(** The refusals: hopping from inside the offset, or out of the cell. *)
Definition ul_refused (n : Z) (h : srsran_pusch_hopping_cfg_t) (dci : srsran_dci_ul_t) : Prop :=
  exists L prb, srsran_ra_type2_from_riv (riv (u_type2 dci)) n n = Some (L, prb) /\ hop_type1 dci = true /\
    (prb < even_up (n_rb_ho h) / 2 \/ n < second_slot dci (n - even_up (n_rb_ho h) - n mod 2) prb + L).

Lemma hop_prb1_spec dci P prb : hop_type1 dci = true -> 0 < P <= 110 -> 0 <= prb < 110 ->
  hop_prb1 (u_freq_hop_fl dci) P prb = Some (second_slot dci P prb) /\ 0 <= second_slot dci P prb < 220.
Proof.
  unfold hop_type1, hop_prb1, second_slot. intros Ht HP Hp. unfold hop_type1. rewrite Ht. unfold hop_type1 in Ht.
  unfold SRSRAN_RA_PUSCH_HOP_QUART, SRSRAN_RA_PUSCH_HOP_QUART_NEG, SRSRAN_RA_PUSCH_HOP_HALF.
  assert (u_freq_hop_fl dci = 0 \/ u_freq_hop_fl dci = 1 \/ u_freq_hop_fl dci = 2) as [-> | [-> | ->]] by lia; cbn [Z.eqb Pos.eqb orb].
  - destruct (Z.eqb_spec P 0); [lia |]. rewrite uwrap_small by (unfold is_uint; lia). split; [done | lia].
  - split; [| zcase; lia]. do 2 f_equal. zcase; rewrite uwrap_small by (unfold is_uint; lia); done.
  - destruct (Z.eqb_spec P 0); [lia |]. rewrite uwrap_small by (unfold is_uint; lia). split; [done | lia].
Qed.

Section grant.
Context (cell : srsran_cell_t) (h : srsran_pusch_hopping_cfg_t) (dci : srsran_dci_ul_t).
Abbreviation N := (nof_prb cell).
Hypothesis HN : 6 <= N <= 110.
Hypothesis Hho : 0 <= n_rb_ho h /\ even_up (n_rb_ho h) + N mod 2 < N.
Hypothesis Hdci : ul_dci_ok N dci.

(** The allocation puts both slots in the cell, or is refused. *)
Lemma ul_allocation L prb g0 : srsran_ra_type2_from_riv (riv (u_type2 dci)) N N = Some (L, prb) -> rb_range L prb N ->
  exists c g, ra_ul_grant_to_grant_prb_allocation dci (n_rb_ho h) N g0 = Some (c, g) /\
    (c = SRSRAN_SUCCESS /\
       (exists hop, g = set_ug_prb L prb (second_slot dci (N - even_up (n_rb_ho h) - N mod 2) prb) hop g0) /\
       rb_range L (second_slot dci (N - even_up (n_rb_ho h) - N mod 2) prb) N
     \/ c = SRSRAN_ERROR /\ ul_refused N h dci).
Proof.
  intros Er Hr. destruct Hdci as [_ _ Hh]. set (P := N - even_up (n_rb_ho h) - N mod 2). unfold ra_ul_grant_to_grant_prb_allocation.
  rewrite Er. cbn [mbind option_bind].
  assert ((if n_rb_ho h mod 2 =? 0 then n_rb_ho h else u32 (n_rb_ho h + 1)) = even_up (n_rb_ho h)) as ->.
  { unfold even_up in *. zcase; [lia |]. rewrite uwrap_small by (unfold is_uint; lia). lia. }
  unfold SRSRAN_RA_PUSCH_HOP_DISABLED, SRSRAN_RA_PUSCH_HOP_TYPE2 in *.
  destruct (hop_type1 dci) eqn:Et.
  - assert (0 <= u_freq_hop_fl dci <= 2) by (unfold hop_type1 in Et; lia).
    destruct (Z.eqb_spec (u_freq_hop_fl dci) (-1)), (Z.eqb_spec (u_freq_hop_fl dci) 3); try lia. cbn [orb].
    destruct (Z.ltb_spec prb (even_up (n_rb_ho h) / 2)).
    + eexists _, _. split; [done |]. right. split; [done |]. exists L, prb. split_and!; [done | done | by left].
    + unfold rb_range in Hr. rewrite uwrap_small by (unfold is_uint, even_up in *; lia). fold P.
      destruct (hop_prb1_spec dci P prb Et) as [-> Hs]; [unfold P, even_up in *; lia | lia |]. cbn [mbind option_bind].
      cbn [ug_prb0 ug_prb1 ug_L_prb set_ug_prb]. rewrite !uwrap_small by (unfold is_uint; lia).
      destruct (Z.leb_spec (prb + L) N); [| lia]. destruct (Z.leb_spec (second_slot dci P prb + L) N); cbn [andb]; eexists _, _; (split; [done |]).
      * left. split_and!; [done | by eexists | unfold rb_range; lia].
      * right. split; [done |]. exists L, prb. fold P. split_and!; [done | done | by right].
  - assert (second_slot dci P prb = prb) as -> by (unfold second_slot; by rewrite Et).
    assert (u_freq_hop_fl dci = -1 \/ u_freq_hop_fl dci = 3) as Hc by (unfold hop_type1 in Et; lia).
    assert ((u_freq_hop_fl dci =? -1) || (u_freq_hop_fl dci =? 3) = true) as -> by lia. cbn [ug_prb0 ug_prb1 ug_L_prb set_ug_prb].
    unfold rb_range in *. rewrite !uwrap_small by (unfold is_uint; lia). destruct (Z.leb_spec (prb + L) N); [| lia]. cbn [andb].
    eexists _, _. split; [done |]. left. split; [done |]. split; [by eexists | lia].
Qed.

(** The block is filled from the table, or from the last one. *)
Lemma ul_fill_spec L t : 1 <= L <= 110 -> rt_mcs_idx t = mcs_idx (u_tb dci) -> rt_rv t = tb_rv (u_tb dci) ->
  exists t', ul_fill_ra_mcs zero_ra_tb L (u_cqi_request dci) t = Some t' /\ ul_tb_ok dci L t'.
Proof.
  intros HL Hm Hrv. destruct Hdci as [_ Hmcs _]. unfold ul_fill_ra_mcs, ul_tb_ok. rewrite Hm. cbv zeta.
  assert (forall i, 0 <= i < 34 -> exists tbs, srsran_ra_tbs_from_idx i L = Some tbs /\ 0 <= tbs) as Htbs.
  { intros i Hi. destruct (tbs_at_some i L) as (x & Ex & Hx); [lia.. |]. exists x. split; [| lia].
    unfold srsran_ra_tbs_from_idx, SRSRAN_RA_NOF_TBS_IDX, SRSRAN_MAX_PRB.
    destruct (Z.ltb_spec i 34), (Z.ltb_spec 0 L), (Z.leb_spec L 110); try lia. done. }
  destruct (Z.leb_spec (mcs_idx (u_tb dci)) 28).
  - destruct (Z.ltb_spec (mcs_idx (u_tb dci)) 11); [| destruct (Z.ltb_spec (mcs_idx (u_tb dci)) 21)];
      [destruct (Htbs (mcs_idx (u_tb dci))) as (x & Ex & Hx); [lia |] | destruct (Htbs (mcs_idx (u_tb dci) - 1)) as (x & Ex & Hx); [lia |]
       | destruct (Htbs (mcs_idx (u_tb dci) - 2)) as (x & Ex & Hx); [lia |]];
      rewrite ?Z.sub_0_r, Ex; cbn [mbind option_bind]; eexists; (split; [done |]); split_and!; done.
  - assert (s32 (mcs_idx (u_tb dci) - 28) = mcs_idx (u_tb dci) - 28) as Es by (unfold swrap; lia).
    destruct (_ && _) eqn:E; eexists; (split; [done |]); cbn [rt_mcs_idx rt_tbs rt_rv set_rt_rv set_rt_tbs set_rt_mod zero_ra_tb];
      split_and!; try done; lia.
Qed.
End grant.

Lemma ul_grant_exists cell h dci :
  6 <= nof_prb cell <= SRSRAN_MAX_PRB -> 0 <= n_rb_ho h /\ even_up (n_rb_ho h) + nof_prb cell mod 2 < nof_prb cell ->
  ul_dci_ok (nof_prb cell) dci ->
  exists c g, srsran_ra_ul_dci_to_grant cell h dci = Some (c, g) /\
    (c = SRSRAN_SUCCESS /\ ul_grant_ok cell h dci g \/ c = SRSRAN_ERROR /\ ul_refused (nof_prb cell) h dci).
Proof.
  unfold SRSRAN_MAX_PRB. intros HN Hho Hdci.
  destruct (from_riv_inside (riv (u_type2 dci)) (nof_prb cell)) as (L & prb & Er & Hr); [lia | apply Hdci |].
  destruct (ul_allocation cell h dci HN Hho Hdci L prb zero_pusch_grant Er Hr) as (c & g & Ea & Hg).
  unfold srsran_ra_ul_dci_to_grant. rewrite Ea. cbn [mbind option_bind].
  destruct Hg as [(-> & [hop ->] & Hr1) | [-> Hno]]; cbn [negb Z.eqb SRSRAN_SUCCESS SRSRAN_ERROR]; [| eexists _, _; split; [done | by right]].
  cbn [ug_last_tb ug_L_prb ug_tb set_ug_prb zero_pusch_grant].
  set (t := RaTbInfo _ _ _ _ _ _ _). unfold rb_range in Hr.
  destruct (ul_fill_spec cell dci Hdci L t) as (t' & Ef & Ht); [lia | done | done |]. rewrite Ef. cbn [mbind option_bind].
  set (s1 := second_slot _ _ _) in *.
  assert (6 <= SRSRAN_CP_NSYMB (cp cell) <= 7) as Hns by (destruct (cp cell); simpl; lia).
  unfold srsran_ra_ul_compute_nof_re. cbn [ug_nof_symb ug_nof_re ug_prb0 ug_prb1 ug_L_prb ug_tb set_ug_prb set_ug_tb set_ug_re set_ug_tilde].
  pose proof (mod_bits_range (rt_mod t')). unfold SRSRAN_NRE.
  rewrite (uwrap_small 32 (2 * _ - 0)) by (unfold is_uint; lia).
  rewrite !(uwrap_small 32 ((2 * _ - 0) * _ * _)) by (unfold is_uint; nia). rewrite uwrap_small by (unfold is_uint; nia).
  eexists _, _. split; [done |]. left.
  destruct (Z.eqb_spec (2 * (SRSRAN_CP_NSYMB (cp cell) - 1) - 0) 0); [lia |].
  destruct (Z.eqb_spec ((2 * (SRSRAN_CP_NSYMB (cp cell) - 1) - 0) * L * 12) 0); [nia |]. split; [done |].
  split; cbn [ug_nof_symb ug_nof_re ug_prb0 ug_prb1 ug_tilde0 ug_tilde1 ug_L_prb ug_tb set_ug_prb set_ug_tb set_ug_re set_ug_tilde]; try done.
  by rewrite Z.sub_0_r.
Qed.

(** C11: every uplink DCI a message can carry is turned into a grant, or refused because
    its hopping starts inside the offset or ends out of the cell. In a grant the blocks of both
    slots are in the cell, the first where the RIV says, the second where the hopping says;
    the modulation and the size are those of the table, a retransmission having size 0; and
    the elements are all but the references of the blocks of the subframe. *)
Theorem ul_grant_complete cell h dci :
  6 <= nof_prb cell <= SRSRAN_MAX_PRB -> 0 <= n_rb_ho h /\ even_up (n_rb_ho h) + nof_prb cell mod 2 < nof_prb cell ->
  ul_dci_ok (nof_prb cell) dci ->
  exists c g, srsran_ra_ul_dci_to_grant cell h dci = Some (c, g) /\
    (c = SRSRAN_SUCCESS /\ ul_grant_ok cell h dci g \/ c = SRSRAN_ERROR /\ ul_refused (nof_prb cell) h dci).
Proof. apply ul_grant_exists. Qed.

(** ** The elements of a grant *)

Section elements.
Context (cell : srsran_cell_t) (g : srsran_pusch_grant_t) (sh : bool).
Abbreviation N := (nof_prb cell).
Abbreviation ns := (SRSRAN_CP_NSYMB (cp cell)).
Hypothesis HN : 6 <= N <= 110.
Hypothesis H0 : rb_range (ug_L_prb g) (ug_tilde0 g) N.
Hypothesis H1 : rb_range (ug_L_prb g) (ug_tilde1 g) N.

Lemma tilde_range s : rb_range (ug_L_prb g) (tilde g s) N.
Proof. unfold tilde. by destruct (s =? 0). Qed.

Lemma ul_nsymb : 6 <= ns <= 7 /\ 0 <= L_ref cell < 4.
Proof. unfold L_ref, SRSRAN_CP_ISEXT. destruct (cp cell); simpl; lia. Qed.

Lemma re_idx_exact s l : 0 <= s < 2 -> 0 <= l < ns ->
  SRSRAN_RE_IDX N (l + s * ns) (u32 (tilde g s * SRSRAN_NRE)) = ((l + s * ns) * N + tilde g s) * 12.
Proof.
  intros Hs Hl. pose proof (tilde_range s) as (? & ? & ?). pose proof ul_nsymb. unfold SRSRAN_RE_IDX, SRSRAN_NRE.
  assert (0 <= l + s * ns < 14) by nia. rewrite (uwrap_small _ (tilde g s * 12)) by (unfold is_uint; lia).
  rewrite uwrap_small by (unfold is_uint; nia). lia.
Qed.

(** What a position of a symbol is. *)
Lemma symbol_idx_spec s l : 0 <= s < 2 -> 0 <= l < ns ->
  between ((l + s * ns) * N * 12) ((l + 1 + s * ns) * N * 12) (symbol_idx cell g s l) /\
  zlen (symbol_idx cell g s l) = (if l =? L_ref cell then 0 else 12 * ug_L_prb g).
Proof.
  intros Hs Hl. pose proof (tilde_range s) as (? & ? & ?). unfold symbol_idx. rewrite re_idx_exact by done. unfold SRSRAN_NRE.
  destruct (l =? L_ref cell); [split; [apply between_nil | done] |]. split; [split; [apply NoDup_seqZ |] | unfold zlen; rewrite length_seqZ; lia].
  apply Forall_forall. intros p Hp%elem_of_seqZ. simpl. nia.
Qed.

----

WHAT IS REQUIRED: Lines to set down from above: the line with "- destruct (Z.ltb_spec", the line with "Hx); [lia |]];", and every line between, each exactly as written.

ANSWER TO THE PROBLEM:
  - destruct (Z.ltb_spec (mcs_idx (u_tb dci)) 11); [| destruct (Z.ltb_spec (mcs_idx (u_tb dci)) 21)];
      [destruct (Htbs (mcs_idx (u_tb dci))) as (x & Ex & Hx); [lia |] | destruct (Htbs (mcs_idx (u_tb dci) - 1)) as (x & Ex & Hx); [lia |]
       | destruct (Htbs (mcs_idx (u_tb dci) - 2)) as (x & Ex & Hx); [lia |]];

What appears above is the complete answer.